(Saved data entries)
---

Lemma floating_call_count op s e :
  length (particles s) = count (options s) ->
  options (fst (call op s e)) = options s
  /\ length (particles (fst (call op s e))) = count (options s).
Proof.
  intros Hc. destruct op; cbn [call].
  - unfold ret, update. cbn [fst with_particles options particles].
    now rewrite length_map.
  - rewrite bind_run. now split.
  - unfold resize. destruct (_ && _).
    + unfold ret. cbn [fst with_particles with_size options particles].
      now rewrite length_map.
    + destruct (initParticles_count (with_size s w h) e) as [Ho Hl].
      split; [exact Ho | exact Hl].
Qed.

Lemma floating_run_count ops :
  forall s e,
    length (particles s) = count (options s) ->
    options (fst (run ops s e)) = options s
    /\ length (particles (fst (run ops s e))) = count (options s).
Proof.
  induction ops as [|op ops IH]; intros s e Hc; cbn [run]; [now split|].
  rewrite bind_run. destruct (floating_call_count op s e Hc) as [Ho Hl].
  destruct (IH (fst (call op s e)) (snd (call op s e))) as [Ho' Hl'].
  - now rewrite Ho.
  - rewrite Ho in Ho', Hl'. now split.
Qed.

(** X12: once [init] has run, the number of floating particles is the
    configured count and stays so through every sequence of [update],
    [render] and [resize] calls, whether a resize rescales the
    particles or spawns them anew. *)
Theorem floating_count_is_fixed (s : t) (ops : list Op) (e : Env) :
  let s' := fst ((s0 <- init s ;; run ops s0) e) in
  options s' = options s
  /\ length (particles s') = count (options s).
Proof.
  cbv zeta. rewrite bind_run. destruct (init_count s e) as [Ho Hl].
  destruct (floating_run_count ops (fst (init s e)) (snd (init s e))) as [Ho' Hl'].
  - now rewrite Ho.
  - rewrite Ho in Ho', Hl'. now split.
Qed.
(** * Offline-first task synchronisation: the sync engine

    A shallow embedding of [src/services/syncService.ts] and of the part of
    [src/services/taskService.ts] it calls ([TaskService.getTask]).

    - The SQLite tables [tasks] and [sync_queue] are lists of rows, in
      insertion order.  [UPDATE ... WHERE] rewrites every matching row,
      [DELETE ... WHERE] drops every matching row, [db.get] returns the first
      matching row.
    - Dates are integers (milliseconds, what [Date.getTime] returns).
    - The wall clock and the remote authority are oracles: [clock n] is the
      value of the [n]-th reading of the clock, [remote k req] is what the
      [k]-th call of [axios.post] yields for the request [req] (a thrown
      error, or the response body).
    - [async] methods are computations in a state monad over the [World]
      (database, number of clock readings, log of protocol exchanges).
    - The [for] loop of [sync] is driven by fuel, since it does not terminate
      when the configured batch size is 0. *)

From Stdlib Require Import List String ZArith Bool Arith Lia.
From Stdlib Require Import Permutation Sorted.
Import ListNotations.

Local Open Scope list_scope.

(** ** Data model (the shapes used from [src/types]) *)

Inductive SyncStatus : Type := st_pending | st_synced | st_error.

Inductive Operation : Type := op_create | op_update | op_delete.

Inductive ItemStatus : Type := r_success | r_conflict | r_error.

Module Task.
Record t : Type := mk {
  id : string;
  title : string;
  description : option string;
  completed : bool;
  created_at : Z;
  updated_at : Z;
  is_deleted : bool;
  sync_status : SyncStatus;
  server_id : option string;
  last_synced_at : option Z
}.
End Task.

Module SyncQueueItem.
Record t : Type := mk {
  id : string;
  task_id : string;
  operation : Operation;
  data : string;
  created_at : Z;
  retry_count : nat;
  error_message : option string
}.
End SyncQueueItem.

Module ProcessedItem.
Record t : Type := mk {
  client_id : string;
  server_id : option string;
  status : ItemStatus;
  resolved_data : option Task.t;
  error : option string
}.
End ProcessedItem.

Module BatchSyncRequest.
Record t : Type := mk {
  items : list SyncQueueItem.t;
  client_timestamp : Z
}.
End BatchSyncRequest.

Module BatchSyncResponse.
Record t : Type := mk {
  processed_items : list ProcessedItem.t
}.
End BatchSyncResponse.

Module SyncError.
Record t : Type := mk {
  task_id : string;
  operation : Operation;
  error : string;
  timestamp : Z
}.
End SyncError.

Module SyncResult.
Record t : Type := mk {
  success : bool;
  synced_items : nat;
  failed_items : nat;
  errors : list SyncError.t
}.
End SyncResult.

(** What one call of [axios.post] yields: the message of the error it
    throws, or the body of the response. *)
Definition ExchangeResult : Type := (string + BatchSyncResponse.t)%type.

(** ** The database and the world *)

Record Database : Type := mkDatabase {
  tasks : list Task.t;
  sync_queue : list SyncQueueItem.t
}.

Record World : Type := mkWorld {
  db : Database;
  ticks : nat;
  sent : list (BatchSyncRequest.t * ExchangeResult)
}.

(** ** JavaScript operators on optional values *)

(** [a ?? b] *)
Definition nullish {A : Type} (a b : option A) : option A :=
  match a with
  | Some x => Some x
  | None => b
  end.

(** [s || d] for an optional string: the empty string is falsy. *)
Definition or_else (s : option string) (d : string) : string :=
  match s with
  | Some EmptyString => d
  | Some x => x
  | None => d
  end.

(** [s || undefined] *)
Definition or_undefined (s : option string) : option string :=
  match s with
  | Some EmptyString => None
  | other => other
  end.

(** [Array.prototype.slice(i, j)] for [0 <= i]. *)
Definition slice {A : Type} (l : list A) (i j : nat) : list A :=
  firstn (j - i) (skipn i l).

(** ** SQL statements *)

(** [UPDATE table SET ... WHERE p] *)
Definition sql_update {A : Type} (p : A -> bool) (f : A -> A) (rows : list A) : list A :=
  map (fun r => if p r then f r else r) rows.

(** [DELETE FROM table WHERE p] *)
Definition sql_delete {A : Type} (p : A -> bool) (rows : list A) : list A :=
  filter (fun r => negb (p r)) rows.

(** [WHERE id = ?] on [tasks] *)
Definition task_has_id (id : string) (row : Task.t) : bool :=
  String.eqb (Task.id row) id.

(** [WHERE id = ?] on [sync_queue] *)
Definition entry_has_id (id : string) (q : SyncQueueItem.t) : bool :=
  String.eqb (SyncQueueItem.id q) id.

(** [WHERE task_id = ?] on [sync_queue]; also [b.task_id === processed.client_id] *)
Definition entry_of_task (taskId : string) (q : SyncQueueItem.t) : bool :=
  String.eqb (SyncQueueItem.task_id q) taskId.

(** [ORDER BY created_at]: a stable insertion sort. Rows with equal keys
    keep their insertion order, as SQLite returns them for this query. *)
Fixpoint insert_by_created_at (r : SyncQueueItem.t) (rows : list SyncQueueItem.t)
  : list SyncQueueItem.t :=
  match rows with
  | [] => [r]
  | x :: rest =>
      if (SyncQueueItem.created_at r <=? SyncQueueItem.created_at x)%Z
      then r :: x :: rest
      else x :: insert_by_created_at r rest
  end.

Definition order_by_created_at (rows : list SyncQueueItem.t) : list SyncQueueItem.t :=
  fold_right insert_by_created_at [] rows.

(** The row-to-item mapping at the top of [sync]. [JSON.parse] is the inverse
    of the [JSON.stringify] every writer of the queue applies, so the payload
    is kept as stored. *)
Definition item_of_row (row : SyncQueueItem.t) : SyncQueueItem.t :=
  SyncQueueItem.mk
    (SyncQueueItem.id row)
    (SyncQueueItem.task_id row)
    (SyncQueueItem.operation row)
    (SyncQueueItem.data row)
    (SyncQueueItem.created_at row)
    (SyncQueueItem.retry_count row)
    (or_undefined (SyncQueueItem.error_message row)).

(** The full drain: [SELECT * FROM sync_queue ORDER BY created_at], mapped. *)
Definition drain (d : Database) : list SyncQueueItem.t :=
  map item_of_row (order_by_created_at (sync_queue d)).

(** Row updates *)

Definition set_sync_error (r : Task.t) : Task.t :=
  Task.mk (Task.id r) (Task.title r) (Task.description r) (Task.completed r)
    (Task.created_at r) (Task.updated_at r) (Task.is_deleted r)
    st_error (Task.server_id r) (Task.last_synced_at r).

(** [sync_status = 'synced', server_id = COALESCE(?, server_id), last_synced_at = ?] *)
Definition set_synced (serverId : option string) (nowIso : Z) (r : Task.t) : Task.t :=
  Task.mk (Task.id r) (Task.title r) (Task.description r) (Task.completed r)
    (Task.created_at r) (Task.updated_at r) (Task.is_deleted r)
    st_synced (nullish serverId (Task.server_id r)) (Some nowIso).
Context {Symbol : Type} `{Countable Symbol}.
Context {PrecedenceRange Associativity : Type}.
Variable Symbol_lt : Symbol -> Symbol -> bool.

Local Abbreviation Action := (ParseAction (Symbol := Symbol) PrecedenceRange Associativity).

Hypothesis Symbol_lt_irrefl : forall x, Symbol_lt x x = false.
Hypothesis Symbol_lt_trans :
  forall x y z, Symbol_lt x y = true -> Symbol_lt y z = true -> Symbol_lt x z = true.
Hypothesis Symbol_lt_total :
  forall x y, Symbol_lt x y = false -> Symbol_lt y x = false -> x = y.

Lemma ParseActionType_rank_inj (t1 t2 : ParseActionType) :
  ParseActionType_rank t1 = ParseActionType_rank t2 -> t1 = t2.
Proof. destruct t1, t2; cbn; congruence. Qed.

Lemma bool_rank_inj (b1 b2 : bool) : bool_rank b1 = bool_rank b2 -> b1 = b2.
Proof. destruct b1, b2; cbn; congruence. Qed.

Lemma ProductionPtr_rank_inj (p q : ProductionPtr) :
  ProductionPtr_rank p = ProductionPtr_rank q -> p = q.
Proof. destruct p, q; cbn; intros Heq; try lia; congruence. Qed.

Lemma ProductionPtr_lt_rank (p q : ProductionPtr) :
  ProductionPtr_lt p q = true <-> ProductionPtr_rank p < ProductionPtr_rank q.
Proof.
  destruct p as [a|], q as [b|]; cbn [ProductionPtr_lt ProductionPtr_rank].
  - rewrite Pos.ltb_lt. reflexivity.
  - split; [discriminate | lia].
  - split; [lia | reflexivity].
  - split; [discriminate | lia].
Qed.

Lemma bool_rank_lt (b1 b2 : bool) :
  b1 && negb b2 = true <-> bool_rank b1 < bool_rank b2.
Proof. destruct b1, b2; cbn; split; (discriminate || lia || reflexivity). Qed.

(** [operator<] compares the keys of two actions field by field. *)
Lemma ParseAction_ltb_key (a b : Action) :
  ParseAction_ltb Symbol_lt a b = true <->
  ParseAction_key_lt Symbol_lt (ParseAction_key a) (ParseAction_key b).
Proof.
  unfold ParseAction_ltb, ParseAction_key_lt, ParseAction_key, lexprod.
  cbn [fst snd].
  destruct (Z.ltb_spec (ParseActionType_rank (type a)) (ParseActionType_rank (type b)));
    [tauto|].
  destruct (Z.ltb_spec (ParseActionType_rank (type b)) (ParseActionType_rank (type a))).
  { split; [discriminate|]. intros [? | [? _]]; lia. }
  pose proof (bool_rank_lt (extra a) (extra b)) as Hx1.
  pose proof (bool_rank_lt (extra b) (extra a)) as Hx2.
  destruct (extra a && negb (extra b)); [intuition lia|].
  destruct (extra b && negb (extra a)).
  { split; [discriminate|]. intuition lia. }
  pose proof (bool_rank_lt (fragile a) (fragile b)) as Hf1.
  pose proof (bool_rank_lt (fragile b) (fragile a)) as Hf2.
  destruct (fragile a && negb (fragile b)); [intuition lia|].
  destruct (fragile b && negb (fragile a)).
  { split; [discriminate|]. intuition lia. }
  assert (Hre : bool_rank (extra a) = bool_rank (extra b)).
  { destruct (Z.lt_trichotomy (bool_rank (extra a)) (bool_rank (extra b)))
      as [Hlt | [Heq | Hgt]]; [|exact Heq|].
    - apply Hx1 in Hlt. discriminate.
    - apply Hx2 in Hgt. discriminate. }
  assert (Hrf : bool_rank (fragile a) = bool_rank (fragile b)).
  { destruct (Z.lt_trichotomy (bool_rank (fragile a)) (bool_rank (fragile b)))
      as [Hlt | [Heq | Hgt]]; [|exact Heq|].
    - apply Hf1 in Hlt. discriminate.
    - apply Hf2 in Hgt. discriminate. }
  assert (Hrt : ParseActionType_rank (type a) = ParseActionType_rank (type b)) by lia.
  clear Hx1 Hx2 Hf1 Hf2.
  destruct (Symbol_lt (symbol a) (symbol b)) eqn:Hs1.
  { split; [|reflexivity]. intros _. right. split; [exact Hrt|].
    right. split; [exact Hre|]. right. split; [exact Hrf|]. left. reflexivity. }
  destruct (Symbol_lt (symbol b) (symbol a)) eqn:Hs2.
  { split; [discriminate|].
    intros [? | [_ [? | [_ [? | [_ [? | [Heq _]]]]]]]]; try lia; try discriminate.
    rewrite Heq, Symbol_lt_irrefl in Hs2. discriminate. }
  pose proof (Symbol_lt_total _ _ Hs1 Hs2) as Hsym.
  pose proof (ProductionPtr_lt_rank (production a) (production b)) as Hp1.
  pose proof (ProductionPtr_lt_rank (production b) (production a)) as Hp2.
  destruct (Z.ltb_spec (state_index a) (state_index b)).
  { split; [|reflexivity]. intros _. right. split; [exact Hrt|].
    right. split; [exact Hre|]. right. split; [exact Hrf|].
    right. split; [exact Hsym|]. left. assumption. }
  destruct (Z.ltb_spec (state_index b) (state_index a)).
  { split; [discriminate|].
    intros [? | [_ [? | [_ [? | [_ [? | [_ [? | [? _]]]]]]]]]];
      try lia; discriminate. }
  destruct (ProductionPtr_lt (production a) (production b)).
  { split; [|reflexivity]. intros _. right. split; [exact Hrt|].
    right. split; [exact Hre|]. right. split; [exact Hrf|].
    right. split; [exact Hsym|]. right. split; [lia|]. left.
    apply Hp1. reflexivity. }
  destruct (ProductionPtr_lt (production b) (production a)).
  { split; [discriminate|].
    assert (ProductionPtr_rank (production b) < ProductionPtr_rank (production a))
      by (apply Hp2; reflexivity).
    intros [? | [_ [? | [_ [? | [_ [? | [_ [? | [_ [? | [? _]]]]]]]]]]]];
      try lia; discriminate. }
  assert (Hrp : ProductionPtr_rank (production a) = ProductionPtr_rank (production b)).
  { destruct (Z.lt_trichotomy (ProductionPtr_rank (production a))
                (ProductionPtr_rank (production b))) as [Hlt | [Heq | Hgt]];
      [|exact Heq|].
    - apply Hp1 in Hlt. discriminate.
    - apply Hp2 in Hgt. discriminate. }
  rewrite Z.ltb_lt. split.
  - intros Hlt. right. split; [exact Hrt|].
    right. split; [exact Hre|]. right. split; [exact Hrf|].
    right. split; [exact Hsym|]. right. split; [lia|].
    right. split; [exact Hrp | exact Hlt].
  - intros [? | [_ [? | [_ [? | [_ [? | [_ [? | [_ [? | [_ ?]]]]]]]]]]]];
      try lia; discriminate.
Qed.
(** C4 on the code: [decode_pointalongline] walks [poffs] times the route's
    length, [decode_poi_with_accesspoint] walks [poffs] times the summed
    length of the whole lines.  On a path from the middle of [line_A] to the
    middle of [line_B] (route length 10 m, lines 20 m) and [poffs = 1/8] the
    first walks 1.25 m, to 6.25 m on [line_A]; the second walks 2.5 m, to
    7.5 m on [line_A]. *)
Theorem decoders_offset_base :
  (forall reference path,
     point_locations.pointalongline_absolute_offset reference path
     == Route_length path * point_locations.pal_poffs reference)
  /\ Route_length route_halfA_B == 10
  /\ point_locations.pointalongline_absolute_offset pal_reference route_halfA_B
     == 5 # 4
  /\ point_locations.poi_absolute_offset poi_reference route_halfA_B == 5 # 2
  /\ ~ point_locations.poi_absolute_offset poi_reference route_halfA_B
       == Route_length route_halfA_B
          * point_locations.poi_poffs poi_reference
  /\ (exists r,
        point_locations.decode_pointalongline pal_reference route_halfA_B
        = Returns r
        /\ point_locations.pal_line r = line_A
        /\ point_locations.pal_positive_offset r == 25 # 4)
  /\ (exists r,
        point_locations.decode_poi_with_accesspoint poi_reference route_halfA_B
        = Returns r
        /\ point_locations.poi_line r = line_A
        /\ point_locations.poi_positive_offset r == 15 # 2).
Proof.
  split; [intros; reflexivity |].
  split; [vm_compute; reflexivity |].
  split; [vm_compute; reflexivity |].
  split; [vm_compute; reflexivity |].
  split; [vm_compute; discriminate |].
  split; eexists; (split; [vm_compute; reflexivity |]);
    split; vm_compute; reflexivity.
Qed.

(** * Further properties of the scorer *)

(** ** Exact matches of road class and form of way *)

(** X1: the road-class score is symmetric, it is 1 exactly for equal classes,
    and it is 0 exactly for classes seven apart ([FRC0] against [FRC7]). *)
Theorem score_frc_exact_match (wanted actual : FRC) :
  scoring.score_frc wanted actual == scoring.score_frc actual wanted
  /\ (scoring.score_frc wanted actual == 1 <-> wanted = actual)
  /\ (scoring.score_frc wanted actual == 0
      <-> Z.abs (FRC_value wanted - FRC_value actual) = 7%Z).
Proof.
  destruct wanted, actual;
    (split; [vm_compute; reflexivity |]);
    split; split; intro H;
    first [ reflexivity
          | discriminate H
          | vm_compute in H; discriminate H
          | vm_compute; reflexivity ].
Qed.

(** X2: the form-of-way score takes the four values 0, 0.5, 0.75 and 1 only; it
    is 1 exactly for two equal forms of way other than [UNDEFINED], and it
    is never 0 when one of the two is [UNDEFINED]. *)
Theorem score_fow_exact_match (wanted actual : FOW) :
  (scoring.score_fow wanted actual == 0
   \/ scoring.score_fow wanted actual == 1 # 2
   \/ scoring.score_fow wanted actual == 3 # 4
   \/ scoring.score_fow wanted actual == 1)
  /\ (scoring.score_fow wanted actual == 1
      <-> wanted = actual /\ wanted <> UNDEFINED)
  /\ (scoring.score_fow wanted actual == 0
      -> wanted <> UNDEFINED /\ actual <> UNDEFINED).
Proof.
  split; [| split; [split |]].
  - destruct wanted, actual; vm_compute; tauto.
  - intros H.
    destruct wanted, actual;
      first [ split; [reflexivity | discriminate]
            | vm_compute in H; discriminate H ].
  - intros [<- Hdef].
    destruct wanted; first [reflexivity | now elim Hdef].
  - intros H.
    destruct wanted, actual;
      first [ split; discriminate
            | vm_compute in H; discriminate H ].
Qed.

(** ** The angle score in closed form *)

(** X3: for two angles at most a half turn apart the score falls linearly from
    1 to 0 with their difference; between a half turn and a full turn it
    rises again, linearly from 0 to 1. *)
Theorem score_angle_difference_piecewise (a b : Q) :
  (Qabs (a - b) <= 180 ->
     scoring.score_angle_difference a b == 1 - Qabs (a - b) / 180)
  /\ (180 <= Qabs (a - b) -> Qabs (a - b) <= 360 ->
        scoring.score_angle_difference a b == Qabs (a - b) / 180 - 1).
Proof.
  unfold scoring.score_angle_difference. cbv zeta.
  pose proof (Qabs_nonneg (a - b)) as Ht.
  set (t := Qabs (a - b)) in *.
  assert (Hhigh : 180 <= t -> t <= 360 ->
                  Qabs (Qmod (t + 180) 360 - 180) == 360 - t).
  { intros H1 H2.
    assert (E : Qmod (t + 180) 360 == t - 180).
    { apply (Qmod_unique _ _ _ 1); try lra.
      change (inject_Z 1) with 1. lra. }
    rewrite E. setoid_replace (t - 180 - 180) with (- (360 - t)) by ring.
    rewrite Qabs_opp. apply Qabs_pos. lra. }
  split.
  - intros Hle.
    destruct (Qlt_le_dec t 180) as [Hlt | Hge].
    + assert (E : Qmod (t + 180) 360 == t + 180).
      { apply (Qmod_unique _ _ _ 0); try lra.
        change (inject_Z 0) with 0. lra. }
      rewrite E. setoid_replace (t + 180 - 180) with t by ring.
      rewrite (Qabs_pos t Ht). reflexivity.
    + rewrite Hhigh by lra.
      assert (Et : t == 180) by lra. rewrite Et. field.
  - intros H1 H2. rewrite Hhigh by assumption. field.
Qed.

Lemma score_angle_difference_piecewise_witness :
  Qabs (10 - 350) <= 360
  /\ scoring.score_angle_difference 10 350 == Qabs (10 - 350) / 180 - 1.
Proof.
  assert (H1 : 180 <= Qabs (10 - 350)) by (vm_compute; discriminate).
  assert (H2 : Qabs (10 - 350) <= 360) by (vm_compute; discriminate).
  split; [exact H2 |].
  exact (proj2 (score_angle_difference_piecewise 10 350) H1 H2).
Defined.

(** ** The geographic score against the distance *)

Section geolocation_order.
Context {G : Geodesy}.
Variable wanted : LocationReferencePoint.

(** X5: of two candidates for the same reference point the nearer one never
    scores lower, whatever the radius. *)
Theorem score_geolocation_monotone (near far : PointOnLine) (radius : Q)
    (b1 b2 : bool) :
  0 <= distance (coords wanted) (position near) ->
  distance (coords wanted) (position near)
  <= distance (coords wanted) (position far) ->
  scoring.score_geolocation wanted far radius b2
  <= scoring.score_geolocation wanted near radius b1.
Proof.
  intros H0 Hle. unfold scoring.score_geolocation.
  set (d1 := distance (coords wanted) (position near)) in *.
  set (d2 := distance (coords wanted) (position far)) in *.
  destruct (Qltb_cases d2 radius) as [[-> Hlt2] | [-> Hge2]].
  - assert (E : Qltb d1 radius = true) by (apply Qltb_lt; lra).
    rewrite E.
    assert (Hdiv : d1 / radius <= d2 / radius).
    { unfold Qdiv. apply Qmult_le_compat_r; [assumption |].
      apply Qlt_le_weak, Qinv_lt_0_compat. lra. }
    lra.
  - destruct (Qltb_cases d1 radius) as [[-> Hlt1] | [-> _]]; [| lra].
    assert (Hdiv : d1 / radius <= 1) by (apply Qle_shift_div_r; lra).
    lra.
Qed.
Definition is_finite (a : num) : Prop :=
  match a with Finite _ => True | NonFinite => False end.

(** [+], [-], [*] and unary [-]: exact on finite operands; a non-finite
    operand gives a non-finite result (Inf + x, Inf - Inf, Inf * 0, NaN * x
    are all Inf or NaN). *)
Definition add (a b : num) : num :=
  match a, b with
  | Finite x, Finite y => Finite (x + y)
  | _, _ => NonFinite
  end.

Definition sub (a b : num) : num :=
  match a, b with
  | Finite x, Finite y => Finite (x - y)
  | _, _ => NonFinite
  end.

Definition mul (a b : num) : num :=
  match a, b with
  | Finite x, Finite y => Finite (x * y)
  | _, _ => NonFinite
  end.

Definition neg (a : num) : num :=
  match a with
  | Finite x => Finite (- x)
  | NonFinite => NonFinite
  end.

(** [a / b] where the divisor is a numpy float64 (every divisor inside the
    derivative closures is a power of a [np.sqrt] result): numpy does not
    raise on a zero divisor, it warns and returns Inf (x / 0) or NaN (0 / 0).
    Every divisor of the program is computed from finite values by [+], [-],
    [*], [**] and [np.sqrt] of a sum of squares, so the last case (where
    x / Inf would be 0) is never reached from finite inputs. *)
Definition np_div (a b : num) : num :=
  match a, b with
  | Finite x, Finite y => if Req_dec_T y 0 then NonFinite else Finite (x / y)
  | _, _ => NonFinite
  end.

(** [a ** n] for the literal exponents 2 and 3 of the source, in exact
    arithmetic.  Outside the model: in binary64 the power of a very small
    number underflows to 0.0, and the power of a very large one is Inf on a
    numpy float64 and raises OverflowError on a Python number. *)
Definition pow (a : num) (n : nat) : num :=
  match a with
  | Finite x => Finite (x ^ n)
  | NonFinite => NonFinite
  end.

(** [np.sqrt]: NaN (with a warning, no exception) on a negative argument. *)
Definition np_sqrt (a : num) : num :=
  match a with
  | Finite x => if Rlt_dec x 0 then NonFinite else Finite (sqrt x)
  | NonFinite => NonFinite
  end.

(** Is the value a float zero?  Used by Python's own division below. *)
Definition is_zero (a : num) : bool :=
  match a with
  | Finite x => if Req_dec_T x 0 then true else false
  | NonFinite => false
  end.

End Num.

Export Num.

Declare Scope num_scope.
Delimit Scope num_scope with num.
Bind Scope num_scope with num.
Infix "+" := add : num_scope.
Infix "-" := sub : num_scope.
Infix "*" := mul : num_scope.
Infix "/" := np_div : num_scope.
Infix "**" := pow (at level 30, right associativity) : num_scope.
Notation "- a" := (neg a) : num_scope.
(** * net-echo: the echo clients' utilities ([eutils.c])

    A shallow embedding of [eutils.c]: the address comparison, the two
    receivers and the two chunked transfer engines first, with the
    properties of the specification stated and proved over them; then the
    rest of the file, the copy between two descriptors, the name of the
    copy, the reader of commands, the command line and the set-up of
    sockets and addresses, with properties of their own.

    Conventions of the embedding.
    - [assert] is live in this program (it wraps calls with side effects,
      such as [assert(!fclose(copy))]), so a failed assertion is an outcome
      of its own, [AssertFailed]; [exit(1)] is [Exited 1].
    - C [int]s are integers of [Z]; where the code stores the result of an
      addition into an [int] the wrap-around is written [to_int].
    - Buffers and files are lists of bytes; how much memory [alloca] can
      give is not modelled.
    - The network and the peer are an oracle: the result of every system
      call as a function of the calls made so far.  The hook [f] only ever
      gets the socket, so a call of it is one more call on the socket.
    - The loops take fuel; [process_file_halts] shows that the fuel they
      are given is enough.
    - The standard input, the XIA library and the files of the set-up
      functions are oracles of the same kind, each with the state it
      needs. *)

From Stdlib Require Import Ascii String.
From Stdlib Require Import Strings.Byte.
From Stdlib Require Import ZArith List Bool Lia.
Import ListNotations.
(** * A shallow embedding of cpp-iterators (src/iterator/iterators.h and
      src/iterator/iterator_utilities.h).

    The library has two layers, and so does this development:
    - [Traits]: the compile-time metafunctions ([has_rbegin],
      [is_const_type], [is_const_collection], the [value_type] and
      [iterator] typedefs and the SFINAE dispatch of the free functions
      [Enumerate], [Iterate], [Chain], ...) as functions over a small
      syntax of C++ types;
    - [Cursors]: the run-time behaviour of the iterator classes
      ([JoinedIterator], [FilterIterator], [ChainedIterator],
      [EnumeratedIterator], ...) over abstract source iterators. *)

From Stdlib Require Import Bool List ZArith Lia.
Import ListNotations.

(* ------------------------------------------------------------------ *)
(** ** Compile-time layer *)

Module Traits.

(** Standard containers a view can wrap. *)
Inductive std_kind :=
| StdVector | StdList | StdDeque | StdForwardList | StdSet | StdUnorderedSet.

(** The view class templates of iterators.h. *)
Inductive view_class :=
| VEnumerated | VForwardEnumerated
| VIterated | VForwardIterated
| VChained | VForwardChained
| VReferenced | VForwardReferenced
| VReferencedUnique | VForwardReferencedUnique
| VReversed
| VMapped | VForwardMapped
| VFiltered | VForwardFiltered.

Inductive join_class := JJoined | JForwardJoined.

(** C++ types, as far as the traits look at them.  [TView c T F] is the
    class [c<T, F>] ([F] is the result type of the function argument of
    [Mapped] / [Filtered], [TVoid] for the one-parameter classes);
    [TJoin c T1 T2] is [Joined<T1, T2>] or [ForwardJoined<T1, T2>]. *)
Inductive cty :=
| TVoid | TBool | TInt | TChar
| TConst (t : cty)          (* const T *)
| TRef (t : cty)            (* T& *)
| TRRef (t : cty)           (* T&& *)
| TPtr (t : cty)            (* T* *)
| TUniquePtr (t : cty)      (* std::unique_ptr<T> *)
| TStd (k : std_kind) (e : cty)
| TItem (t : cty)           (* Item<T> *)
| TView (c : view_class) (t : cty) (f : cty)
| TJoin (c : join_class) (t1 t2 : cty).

---

§ Aim of the exercise
If a line in the records above holds the string "ItemStatus", copy it out.

§ Expected answer
Inductive ItemStatus : Type := r_success | r_conflict | r_error.
  status : ItemStatus;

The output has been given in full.